Aides also grew acquainted with the couple’s dog, who often came to the office with the Garretts. Staffers were expected to watch the dog during office hours, and one aide did so over a weekend. Several aides said the couple would sometimes seem to forget the dog was in the office. When that happened, at the end of the day, aides were responsible for transporting it back to Garrett’s Washington apartment.  One source said the dog occasionally defecated on the floor and aides had to clean up the mess.
Aides also served as drivers for the congressman’s older daughters from a previous marriage, according to three sources with direct knowledge of the matter.
Garrett’s conduct could raise ethics concerns. The House Ethics manual prohibits lawmakers from using staff for anything other than official congressional duties. Members are explicitly barred from instructing aides to do personal errands in the manual, which also recounts situations in which staff were wrongly told to fetch personal mail, clean a member’s home and pay a member’s bills.

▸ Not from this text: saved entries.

(** * Set-List-Generator: the scoring function and the greedy optimizer

    A shallow embedding of [generator.py].  A song is the dict
    [{'name': ..., 'performers': set(...)}] that [parseCsv] builds; the
    performers are a Python [set] of strings, here a [gset string].

    Numbers.  Positions and indices are Python [int]s, here [Z], with the
    slice and [insert] rules for negative and out-of-range indices written
    out.  The score is a Python [float] that starts at [0.0] and only ever
    has integer penalties subtracted from it, so it is an integer-valued
    float; it is modelled by [Z] (exact below 2^53), and the initial
    [float('-inf')] of the two "best so far" variables by [NegInf].

    The code is embedded twice.  First as functions on lists of songs, with
    the state of the random generator passed along; the properties of the
    score, of the position search and of the optimizer are proved on these.
    Then as computations over a heap of list and dict objects ([Obj],
    [Store]), where [copy], [pop], [insert], [extend] and [random.shuffle]
    act on objects named by references; what a call leaves untouched is
    proved there, and [StoreRuns.run_generateSetlist] shows that a call on
    the heap computes what the functions compute.

    Around [generateSetlist]: [parseCsv] is modelled from the rows that
    [csv.reader] yields, [print_setlist] by the statistics it computes
    (what it prints is left out), and [main] as the two calls it
    chains. *)

From Stdlib Require Import ZArith String Ascii List Permutation Lia.
From stdpp Require Import base decidable numbers option list gmap strings sorting.

Local Open Scope Z_scope.

(** ** Songs *)

Record Song := mkSong { name : string; performers : gset string }.

(** Python's [==] on two such dicts: same name and same performer set. *)
#[global] Instance Song_eq_dec : EqDecision Song.
Proof. solve_decision. Defined.

(** ** Python lists: slices and [insert] *)

Module Py.

(** How a slice bound or an [insert] position is normalised against a list
    of length [len]: a negative index counts from the end, and the result
    is clipped to [0, len]. *)
Definition norm (len i : Z) : Z :=
  if i <? 0 then Z.max 0 (i + len) else Z.min i len.

Definition len {A} (l : list A) : Z := Z.of_nat (length l).

(** [l[lo:hi]] *)
Definition slice {A} (l : list A) (lo hi : Z) : list A :=
  let lo' := norm (len l) lo in
  let hi' := norm (len l) hi in
  take (Z.to_nat (hi' - lo')) (drop (Z.to_nat lo') l).

(** [l[:hi]] *)
Definition slice_to {A} (l : list A) (hi : Z) : list A :=
  take (Z.to_nat (norm (len l) hi)) l.

(** [l[lo:]] *)
Definition slice_from {A} (l : list A) (lo : Z) : list A :=
  drop (Z.to_nat (norm (len l) lo)) l.

(** [l.insert(pos, x)] *)
Definition insert {A} (l : list A) (pos : Z) (x : A) : list A :=
  let k := Z.to_nat (norm (len l) pos) in
  take k l ++ x :: drop k l.

(** [range(lo, hi)] *)
Definition range (lo hi : Z) : list Z := seqZ lo (hi - lo).

(** [enumerate(l, k)] *)
Fixpoint enumerate_from {A} (k : Z) (l : list A) : list (Z * A) :=
  match l with
  | [] => []
  | x :: l' => (k, x) :: enumerate_from (k + 1) l'
  end.

(** [enumerate(l)] *)
Definition enumerate {A} (l : list A) : list (Z * A) := enumerate_from 0 l.

(** [min(l)] of a list that is not empty; on [[]] Python raises. *)
Definition min (l : list Z) : option Z :=
  match l with
  | [] => None
  | x :: l' => Some (fold_left Z.min l' x)
  end.

(** [for x in xs: acc = body(x, acc)] *)
Definition for_each {A S} (xs : list A) (body : A -> S -> S) (acc : S) : S :=
  fold_left (fun s x => body x s) xs acc.

End Py.

(** ** Scores: a float that is an integer or [-inf] *)

Inductive score_t := NegInf | Fin (z : Z).

(** [a > b] on floats *)
Definition score_gt (a b : score_t) : bool :=
  match a, b with
  | NegInf, _ => false
  | Fin _, NegInf => true
  | Fin x, Fin y => y <? x
  end.

Definition score_le (a b : score_t) : Prop :=
  match a, b with
  | NegInf, _ => True
  | Fin _, NegInf => False
  | Fin x, Fin y => x <= y
  end.

(** ** [calculate_overlap] *)

Definition calculate_overlap (song1 song2 : Song) : Z :=
  Z.of_nat (size (performers song1 ∩ performers song2)).

(** ** [calculate_setlist_score] *)

(** The body of the inner loop: [score -= overlap * (4 - distance) * 10].
    Both indices are below [len(setlist)] by the loop bounds, so the
    subscripts never raise. *)
Definition score_pair (setlist : list Song) (i j : Z) (score : Z) : Z :=
  match setlist !! Z.to_nat i, setlist !! Z.to_nat j with
  | Some si, Some sj =>
      let overlap := calculate_overlap si sj in
      let distance := j - i in
      let penalty := overlap * (4 - distance) * 10 in
      score - penalty
  | _, _ => score
  end.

Staffer say the atmosphere in the office was toxic, however, and the demands were far outside what should reasonably be expected of congressional aides. Flanna would reach out to aides at all hours of the night, according to two former staffers. One person recalled an incident in which Flanna lashed out at a staffer for not picking up the congressman from his apartment after he overslept.
Since taking office in January 2017, Garrett has had among the highest levels of turnover in the House, according to records compiled by legislative data company LegiStorm. More than 60 percent of his staff left in 2017, compared with the House’s typical 25 percent turnover rate that year, making the office fourth out of more than 400 legislative shops.
Obviously, Garrett must be using Der Trumpenfuhrer as his role model.